● **EXERCISE REQUIREMENTS**
Tell me how many lines in the data below hold the string "false", and say nothing else.

- - -

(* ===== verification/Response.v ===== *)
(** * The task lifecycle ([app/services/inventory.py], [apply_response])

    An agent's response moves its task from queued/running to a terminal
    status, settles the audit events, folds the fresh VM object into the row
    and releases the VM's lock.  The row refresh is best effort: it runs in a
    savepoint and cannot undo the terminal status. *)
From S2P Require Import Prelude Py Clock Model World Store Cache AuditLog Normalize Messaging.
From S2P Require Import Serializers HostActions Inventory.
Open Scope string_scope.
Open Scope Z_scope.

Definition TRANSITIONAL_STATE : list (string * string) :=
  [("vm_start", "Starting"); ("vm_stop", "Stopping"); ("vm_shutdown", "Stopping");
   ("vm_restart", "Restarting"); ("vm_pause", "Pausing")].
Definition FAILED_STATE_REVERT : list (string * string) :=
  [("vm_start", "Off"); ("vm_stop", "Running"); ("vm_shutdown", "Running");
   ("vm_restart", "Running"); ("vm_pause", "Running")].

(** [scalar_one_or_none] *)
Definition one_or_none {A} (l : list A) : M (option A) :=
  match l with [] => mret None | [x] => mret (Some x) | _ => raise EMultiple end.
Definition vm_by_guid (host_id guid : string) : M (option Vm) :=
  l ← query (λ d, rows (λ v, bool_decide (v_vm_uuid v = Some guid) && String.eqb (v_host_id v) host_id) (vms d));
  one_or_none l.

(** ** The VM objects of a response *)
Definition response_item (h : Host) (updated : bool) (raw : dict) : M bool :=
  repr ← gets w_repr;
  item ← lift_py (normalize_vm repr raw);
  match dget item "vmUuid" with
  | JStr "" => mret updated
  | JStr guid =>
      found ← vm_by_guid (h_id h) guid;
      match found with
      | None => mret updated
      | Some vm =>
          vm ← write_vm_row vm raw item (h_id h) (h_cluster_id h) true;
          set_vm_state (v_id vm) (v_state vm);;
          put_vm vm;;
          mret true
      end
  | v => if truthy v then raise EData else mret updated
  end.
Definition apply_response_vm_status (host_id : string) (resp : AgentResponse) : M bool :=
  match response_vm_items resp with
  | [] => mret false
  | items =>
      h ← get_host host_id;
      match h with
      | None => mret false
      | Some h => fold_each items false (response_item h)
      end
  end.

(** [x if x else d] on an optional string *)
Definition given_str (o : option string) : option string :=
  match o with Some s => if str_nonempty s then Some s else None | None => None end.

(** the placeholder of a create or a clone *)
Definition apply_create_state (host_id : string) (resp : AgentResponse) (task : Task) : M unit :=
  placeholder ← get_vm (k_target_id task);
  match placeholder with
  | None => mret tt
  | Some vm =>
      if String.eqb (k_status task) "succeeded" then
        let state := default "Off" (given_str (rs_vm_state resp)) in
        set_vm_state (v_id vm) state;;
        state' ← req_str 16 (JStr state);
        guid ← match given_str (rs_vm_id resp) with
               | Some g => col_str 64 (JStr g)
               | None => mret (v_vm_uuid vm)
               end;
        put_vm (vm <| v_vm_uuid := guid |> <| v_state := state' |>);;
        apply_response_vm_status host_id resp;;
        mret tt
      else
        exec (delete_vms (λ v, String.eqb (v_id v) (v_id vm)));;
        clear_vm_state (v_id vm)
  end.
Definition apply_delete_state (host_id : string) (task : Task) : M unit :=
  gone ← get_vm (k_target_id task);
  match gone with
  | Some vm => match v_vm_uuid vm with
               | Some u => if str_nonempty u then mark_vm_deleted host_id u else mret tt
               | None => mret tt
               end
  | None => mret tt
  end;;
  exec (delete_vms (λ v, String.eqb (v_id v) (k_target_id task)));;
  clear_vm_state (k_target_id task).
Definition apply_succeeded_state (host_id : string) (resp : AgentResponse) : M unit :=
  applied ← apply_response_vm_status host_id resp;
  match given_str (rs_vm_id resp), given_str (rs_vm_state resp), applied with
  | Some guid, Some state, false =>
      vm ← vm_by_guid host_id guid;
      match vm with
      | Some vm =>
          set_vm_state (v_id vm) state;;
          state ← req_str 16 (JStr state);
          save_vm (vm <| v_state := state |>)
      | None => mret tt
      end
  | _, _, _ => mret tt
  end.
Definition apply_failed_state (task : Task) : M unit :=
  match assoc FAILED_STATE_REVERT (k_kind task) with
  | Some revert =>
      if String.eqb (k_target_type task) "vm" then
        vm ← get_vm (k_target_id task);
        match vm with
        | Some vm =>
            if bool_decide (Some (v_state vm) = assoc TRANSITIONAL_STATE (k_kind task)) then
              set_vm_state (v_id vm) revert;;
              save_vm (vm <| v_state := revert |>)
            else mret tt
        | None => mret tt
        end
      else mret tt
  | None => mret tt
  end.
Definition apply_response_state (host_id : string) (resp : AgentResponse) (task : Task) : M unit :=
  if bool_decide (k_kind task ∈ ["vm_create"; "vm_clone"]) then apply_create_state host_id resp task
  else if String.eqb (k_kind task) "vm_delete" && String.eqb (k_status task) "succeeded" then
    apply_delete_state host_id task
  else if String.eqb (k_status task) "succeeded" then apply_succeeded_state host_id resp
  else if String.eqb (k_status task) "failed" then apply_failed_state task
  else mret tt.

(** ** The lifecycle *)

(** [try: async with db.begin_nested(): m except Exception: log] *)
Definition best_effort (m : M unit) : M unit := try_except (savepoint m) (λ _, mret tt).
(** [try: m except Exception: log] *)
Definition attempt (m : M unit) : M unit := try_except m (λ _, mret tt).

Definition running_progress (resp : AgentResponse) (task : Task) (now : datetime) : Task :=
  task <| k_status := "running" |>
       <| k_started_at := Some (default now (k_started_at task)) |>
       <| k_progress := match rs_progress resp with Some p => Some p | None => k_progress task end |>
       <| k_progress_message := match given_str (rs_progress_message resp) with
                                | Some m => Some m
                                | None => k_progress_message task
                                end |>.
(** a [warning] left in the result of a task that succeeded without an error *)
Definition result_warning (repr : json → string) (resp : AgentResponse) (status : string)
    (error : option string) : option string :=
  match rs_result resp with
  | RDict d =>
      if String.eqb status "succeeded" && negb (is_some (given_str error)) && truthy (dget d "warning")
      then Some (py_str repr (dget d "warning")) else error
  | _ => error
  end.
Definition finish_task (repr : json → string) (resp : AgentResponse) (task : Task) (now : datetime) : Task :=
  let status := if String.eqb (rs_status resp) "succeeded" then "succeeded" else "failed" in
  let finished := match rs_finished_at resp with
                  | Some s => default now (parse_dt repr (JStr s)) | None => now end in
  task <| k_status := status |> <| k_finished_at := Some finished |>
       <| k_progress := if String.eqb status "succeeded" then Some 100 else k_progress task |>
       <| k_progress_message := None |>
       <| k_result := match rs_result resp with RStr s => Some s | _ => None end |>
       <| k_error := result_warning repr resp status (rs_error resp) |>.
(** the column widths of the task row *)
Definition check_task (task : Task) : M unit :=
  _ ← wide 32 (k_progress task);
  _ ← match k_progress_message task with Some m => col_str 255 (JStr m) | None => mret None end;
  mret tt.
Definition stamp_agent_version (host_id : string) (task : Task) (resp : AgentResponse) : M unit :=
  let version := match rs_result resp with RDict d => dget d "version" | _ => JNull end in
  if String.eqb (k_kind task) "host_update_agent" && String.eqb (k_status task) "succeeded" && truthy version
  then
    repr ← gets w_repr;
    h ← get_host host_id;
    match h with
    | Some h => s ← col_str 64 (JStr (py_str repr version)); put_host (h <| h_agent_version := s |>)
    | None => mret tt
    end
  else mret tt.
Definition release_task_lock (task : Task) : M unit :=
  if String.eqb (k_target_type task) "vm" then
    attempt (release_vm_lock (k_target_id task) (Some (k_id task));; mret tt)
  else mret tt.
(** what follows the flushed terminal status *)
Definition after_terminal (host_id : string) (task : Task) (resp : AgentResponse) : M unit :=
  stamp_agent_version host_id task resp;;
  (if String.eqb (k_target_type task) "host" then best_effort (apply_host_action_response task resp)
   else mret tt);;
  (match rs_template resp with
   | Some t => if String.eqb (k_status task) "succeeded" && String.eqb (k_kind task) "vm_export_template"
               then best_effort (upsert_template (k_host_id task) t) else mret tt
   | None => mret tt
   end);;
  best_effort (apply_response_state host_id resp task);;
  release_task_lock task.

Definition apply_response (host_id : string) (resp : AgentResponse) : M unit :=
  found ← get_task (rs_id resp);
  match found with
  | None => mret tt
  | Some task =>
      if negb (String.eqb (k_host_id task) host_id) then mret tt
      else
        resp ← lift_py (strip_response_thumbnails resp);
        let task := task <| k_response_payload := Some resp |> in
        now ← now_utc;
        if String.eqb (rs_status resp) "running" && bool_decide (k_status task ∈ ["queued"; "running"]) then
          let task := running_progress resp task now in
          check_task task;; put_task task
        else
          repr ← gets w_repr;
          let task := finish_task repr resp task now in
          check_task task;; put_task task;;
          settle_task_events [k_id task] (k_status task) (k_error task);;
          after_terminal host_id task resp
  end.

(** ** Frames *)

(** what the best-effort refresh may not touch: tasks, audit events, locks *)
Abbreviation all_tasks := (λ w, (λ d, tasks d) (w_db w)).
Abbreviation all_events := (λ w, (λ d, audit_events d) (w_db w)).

- - -

● **TASK SOLUTION**
4